Considering sparse time-varying volumetric data, a hierarchical voxel data structure is proposed [33]. It uses a Volumetric Dynamic grid that shares a few characteristics with B+trees (VDB), which considers spatial coherency of time-varying data to separately and compactly store data and grid topology. Thus, grid values can be stored out-of-core, keeping only grid topology in memory.

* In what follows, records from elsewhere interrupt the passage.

Lemma hexDigits_spec :
  forall (fuel : nat) (n : Z) (acc : string),
    0 <= n < 16 ^ Z.of_nat fuel ->
    parseHexFrom 0 (toUpperCase (hexDigits fuel n acc)) =
    parseHexFrom n (toUpperCase acc) /\
    (upperHexOnly (toUpperCase acc) = true ->
     upperHexOnly (toUpperCase (hexDigits fuel n acc)) = true).
Proof.
  induction fuel as [|fuel IH]; intros n acc Hn.
  - assert (n = 0) by (simpl in Hn; lia). subst n. split; auto.
  - assert (Hmod : 0 <= n mod 16 < 16) by (apply Z.mod_pos_bound; lia).
    destruct (upper_hexDigit_value _ Hmod) as [Hval Hupper].
    cbn [hexDigits]. destruct (Z.ltb_spec n 16) as [Hsmall|Hbig].
    + cbn [toUpperCase parseHexFrom upperHexOnly].
      rewrite Hval, Hupper, Z.mod_small by lia. split; [reflexivity|].
      intros Hacc. rewrite Hacc. reflexivity.
    + assert (Hdiv : 0 <= n / 16 < 16 ^ Z.of_nat fuel).
      { split; [apply Z.div_pos; lia|].
        apply Z.div_lt_upper_bound; [lia|].
        rewrite Nat2Z.inj_succ, Z.pow_succ_r in Hn by lia. lia. }
      destruct (IH (n / 16) (String (hexDigit (n mod 16)) acc) Hdiv) as [IHv IHu].
      split.
      * rewrite IHv. cbn [toUpperCase parseHexFrom]. rewrite Hval. f_equal.
        pose proof (Z.div_mod n 16). lia.
      * intros Hacc. apply IHu. cbn [toUpperCase upperHexOnly].
        rewrite Hupper, Hacc. reflexivity.
Qed.

Lemma hexDigits_length :
  forall (fuel k : nat) (n : Z) (acc : string),
    (1 <= k)%nat ->
    0 <= n < 16 ^ Z.of_nat k ->
    (String.length (hexDigits fuel n acc) <= k + String.length acc)%nat.
Proof.
  induction fuel as [|fuel IH]; intros k n acc Hk Hn; cbn [hexDigits]; [lia|].
  destruct (Z.ltb_spec n 16) as [Hsmall|Hbig]; [cbn [String.length]; lia|].
  destruct k as [|[|k]]; [lia|change (16 ^ Z.of_nat 1) with 16 in Hn; lia|].
  assert (Hdiv : 0 <= n / 16 < 16 ^ Z.of_nat (S k)).
  { split; [apply Z.div_pos; lia|].
    apply Z.div_lt_upper_bound; [lia|].
    rewrite (Nat2Z.inj_succ (S k)), Z.pow_succ_r in Hn by lia. lia. }
  specialize (IH (S k) (n / 16) (String (hexDigit (n mod 16)) acc)).
  cbn [String.length] in IH. lia.
Qed.

Lemma toString16_fuel (n : Z) :
  0 <= n -> n < 16 ^ Z.of_nat (S (Z.to_nat (Z.log2 n))).
Proof.
  intros Hn. pose proof (Z.log2_nonneg n) as Hlog.
  rewrite Nat2Z.inj_succ, Z2Nat.id by lia.
  destruct (Z.eq_dec n 0) as [->|Hpos]; [simpl; lia|].
  pose proof (Z.log2_spec n) as Hspec.
  assert (2 ^ Z.succ (Z.log2 n) <= 16 ^ Z.succ (Z.log2 n))
    by (apply Z.pow_le_mono_l; lia).
  lia.
Qed.

Lemma toUpperCase_length (s : string) :
  String.length (toUpperCase s) = String.length s.
Proof. induction s as [|c s IH]; simpl; congruence. Qed.

Lemma repeatChar_append_length (k : nat) (c : ascii) (s : string) :
  String.length (repeatChar k c ++ s) = (k + String.length s)%nat.
Proof. induction k as [|k IH]; simpl; congruence. Qed.

Lemma parse_leading_zeros (k : nat) (s : string) :
  parseHexFrom 0 (repeatChar k "0"%char ++ s) = parseHexFrom 0 s.
Proof. induction k as [|k IH]; [reflexivity|exact IH]. Qed.

Lemma upperHexOnly_leading_zeros (k : nat) (s : string) :
  upperHexOnly s = true -> upperHexOnly (repeatChar k "0"%char ++ s) = true.
Proof. intros Hs. induction k as [|k IH]; [assumption|exact IH]. Qed.

Lemma hexLabel_spec (width : nat) (n : Z) :
  (1 <= width)%nat ->
  0 <= n < 16 ^ Z.of_nat width ->
  String.length (hexLabel width n) = width /\
  upperHexOnly (hexLabel width n) = true /\
  parseHex (hexLabel width n) = n.
Proof.
  intros Hw Hn. unfold hexLabel, padStart, parseHex, toString16.
  pose proof (toString16_fuel n (proj1 Hn)) as Hfuel.
  destruct (hexDigits_spec (S (Z.to_nat (Z.log2 n))) n EmptyString
              (conj (proj1 Hn) Hfuel)) as [Hparse Hupper].
  pose proof (hexDigits_length (S (Z.to_nat (Z.log2 n))) width n EmptyString Hw Hn)
    as Hlen.
  cbn [String.length] in Hlen.
  split; [|split].
  - rewrite repeatChar_append_length, toUpperCase_length. lia.
  - apply upperHexOnly_leading_zeros. apply Hupper. reflexivity.
  - rewrite parse_leading_zeros, Hparse. reflexivity.
Qed.

(** X10. The labels of the hex view are exact: a byte is shown as exactly
    two characters out of [0-9A-F] that denote it in base 16, and the
    offset of a row, as long as it is below 16^6, as exactly six such
    characters that denote the offset. *)
Theorem hex_labels_are_exact :
  (forall b : byte,
      String.length (byteLabel b) = 2%nat /\
      upperHexOnly (byteLabel b) = true /\
      parseHex (byteLabel b) = Z.of_N (Byte.to_N b)) /\
  (forall rowIndex : nat,
      rowOffset rowIndex < 16 ^ 6 ->
      String.length (offsetLabel rowIndex) = 6%nat /\
      upperHexOnly (offsetLabel rowIndex) = true /\
      parseHex (offsetLabel rowIndex) = rowOffset rowIndex).
Proof.
  split.
  - intros b. unfold byteLabel. apply hexLabel_spec; [lia|].
    pose proof (Byte.to_N_bounded b). simpl. lia.
  - intros rowIndex Hoff. unfold offsetLabel. apply hexLabel_spec; [lia|].
    unfold rowOffset in *. simpl. lia.
Qed.

Lemma hex_labels_are_exact_witness :
  rowOffset 3 < 16 ^ 6 /\
  offsetLabel 3 = "000030"%string /\
  byteLabel x0a = "0A"%string /\
  String.length (offsetLabel 3) = 6%nat /\
  parseHex (offsetLabel 3) = rowOffset 3.
Proof.
  assert (Hoff : rowOffset 3 < 16 ^ 6) by (vm_compute; reflexivity).
  split; [exact Hoff|]. split; [reflexivity|]. split; [reflexivity|].
  pose proof (proj2 hex_labels_are_exact 3%nat Hoff) as H.
  split; [exact (proj1 H)|exact (proj2 (proj2 H))].
Defined.

(** X11. The ASCII column never shows a control or non-ASCII character:
    whatever the byte, the character shown has a code from 32 to 126; it
    is the byte's own character when that is printable and a dot
    otherwise. *)
Theorem preview_is_printable (b : byte) :
  (32 <= N_of_ascii (previewChar b) <= 126)%N /\
  previewChar b =
  (if ((32 <=? Byte.to_N b) && (Byte.to_N b <=? 126))%N
   then ascii_of_byte b else "."%char).
Proof.
  destruct b; split; try reflexivity; vm_compute; split; discriminate.
Qed.

End HexViewerFacts.

(** ** src/types.ts: DecodingResult *)

Module DecodingResult.
(** [{ data, regions, error? }], with the store in which [data] is to be
    read. *)
Record t : Type := mk {
  data : Value;
  regions : list ByteRegion.t;
  error : option string;
  heap : Heap
}.
End DecodingResult.

(** ** src/App.tsx: the effects of the application *)

Module App.

(** A reflection object of the parsed schema, as [traverse] looks at it:
    whether it is an instance of [protobuf.Type], and its [nested]
    property, if it has one, in the order of [Object.keys]. *)
#[local] Unset Elimination Schemes.
Inductive ReflectionObject : Type :=
| Reflection (isType : bool) (nested : option (list (string * ReflectionObject))).
#[local] Set Elimination Schemes.

(** Lines 61-71; [types.push] is the returned list. *)
Fixpoint traverse (obj : ReflectionObject) (fullPath : string) (types : list string)
  : list string :=
  match obj with
  | Reflection isType nested =>
      let types := if isType then types ++ [fullPath] else types in
      match nested with
      | None => types
      | Some entries =>
          fold_left
            (fun acc entry => traverse (snd entry) (joinPath fullPath (fst entry)) acc)
            entries types
      end
  end.

(** The number of message types in a reflection tree. *)
Fixpoint countTypes (obj : ReflectionObject) : nat :=
  match obj with
  | Reflection isType nested =>
      ((if isType then 1 else 0) +
       match nested with
       | None => 0
       | Some entries =>
           fold_left (fun n entry => n + countTypes (snd entry)) entries 0
       end)%nat
  end.

(** The reflection object reached from [obj] by the keys [keys], each
    looked up in the [nested] property of the one before, is a message
    type. *)
Fixpoint typeAt (obj : ReflectionObject) (keys : list string) : Prop :=
  match obj, keys with
  | Reflection isType _, [] => isType = true
  | Reflection _ nested, key :: rest =>
      exists child,
        In (key, child) (match nested with Some entries => entries | None => [] end) /\
        typeAt child rest
  end.

(** The full name of what is reached from the root by [keys]: the path
    that [traverse] has built when it gets there. *)
Definition fullName (keys : list string) : string :=
  fold_left joinPath keys EmptyString.

(** [types.includes(s)]. *)
Definition includes (types : list string) (s : string) : bool :=
  existsb (String.eqb s) types.

(** Lines 81-83: the selected type after the schema was parsed. *)
Definition selectAfterParse (types : list string) (selectedType : string) : string :=
  match types with
  | first :: _ => if negb (includes types selectedType) then first else selectedType
  | [] => selectedType
  end.

Record ProtoView : Type := mkProtoView {
  parsedRoot : option ReflectionObject;
  types : list string;
  selectedType : string;
  parseError : option string
}.

(** Lines 55-89.  [parsed] is what [protobuf.parse] gave: the root of the
    schema, or the message of the error it threw. *)
Definition parseEffect (parsed : string + ReflectionObject) (v : ProtoView) : ProtoView :=
  match parsed with
  | inr root =>
      let found := traverse root EmptyString [] in
      mkProtoView (Some root) found (selectAfterParse found (selectedType v)) None
  | inl message =>
      mkProtoView (parsedRoot v) (types v) (selectedType v)
        (Some ("Proto syntax error: " ++ message)%string)
  end.

(** The parsed root as the decoding effect uses it: [lookupType], which
    returns the type or throws an error with a message, and the
    resolution of type references. *)
Record ParsedRoot : Type := mkParsedRoot {
  lookupType : string -> string + ProtoType.t;
  resolve : Root
}.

The data structure is represented by a tree with a high branching factor having a large uniform grid at leaf nodes. OpenVDB (https://www.openvdb.org/ (accessed on 25 September 2021)) is an open-source version of this approach, which has been widely used due to its effectiveness. A sparse paged grid (SPGrid) data structure is proposed which allows storing simulation data in a pyramid of sparsely populated uniform grids optimising data access [34]. A GPU version of VDB is proposed [108], relying on dense n3 bricks to represent leaf nodes, where the grid size does not have to be predefined. This approach is extended afterwards with dynamic topology update for fluid simulations being able to deal with tens of millions of particles (https://github.com/NVIDIA/gvdb-voxels (accessed on 25 September 2021)) [109]. For physically and topologically complex material point method (MPM) simulations harnessing the power of GPUs and SPGrid, highly parallelised data structure is presented dealing with millions of particles [110]. To create a more robust method for high-performance computations on spatially sparse data structures Taichi language is proposed [111], which is open source (https://github.com/yuanming-hu/taichi (accessed on 25 September 2021)) as well. Apart from the high achievable performance, this language is greatly extendible and easy to learn to support different simulation demands. This programming language allows selecting between VDB, GSPGrid or even custom-based sparse data structure. Recently, NanoVDB data structure is introduced as a linearised version of an OpenVDB data structure [105], with several advantages including the use of GPUs, a stand-alone raytracer that is compatible with most graphics APIs, being fast and efficient in copying data between devices (e.g., CPU and GPU) and randomly accessing voxels, etc.
Table 6 shows the most prominent methods presented in the last two decades trying to come up with data structures dealing with efficient storage, fast random and sequential data access, calculations and rendering. Regarding the technology, GPU approaches are becoming dominant while also focusing on compatibility with more APIs. Researchers are identifying more advanced voxel data structures trading-off between several aspects. Most of the methods are relying on the available memory to perform all tasks, whereas OpenVDB and NanoVDB are using out-of-core methods which gives them the advantage to process unlimited size scenes, which is clearly observable based on the maximum tested grid size for OpenVDB. The general-purpose aspect shows that some of the data structures are problem-specific while others are more general. Simulations and rendering are the most commonly investigated aspects, where the support for additional functionalities like 3D deep learning increase the usability of a data structure.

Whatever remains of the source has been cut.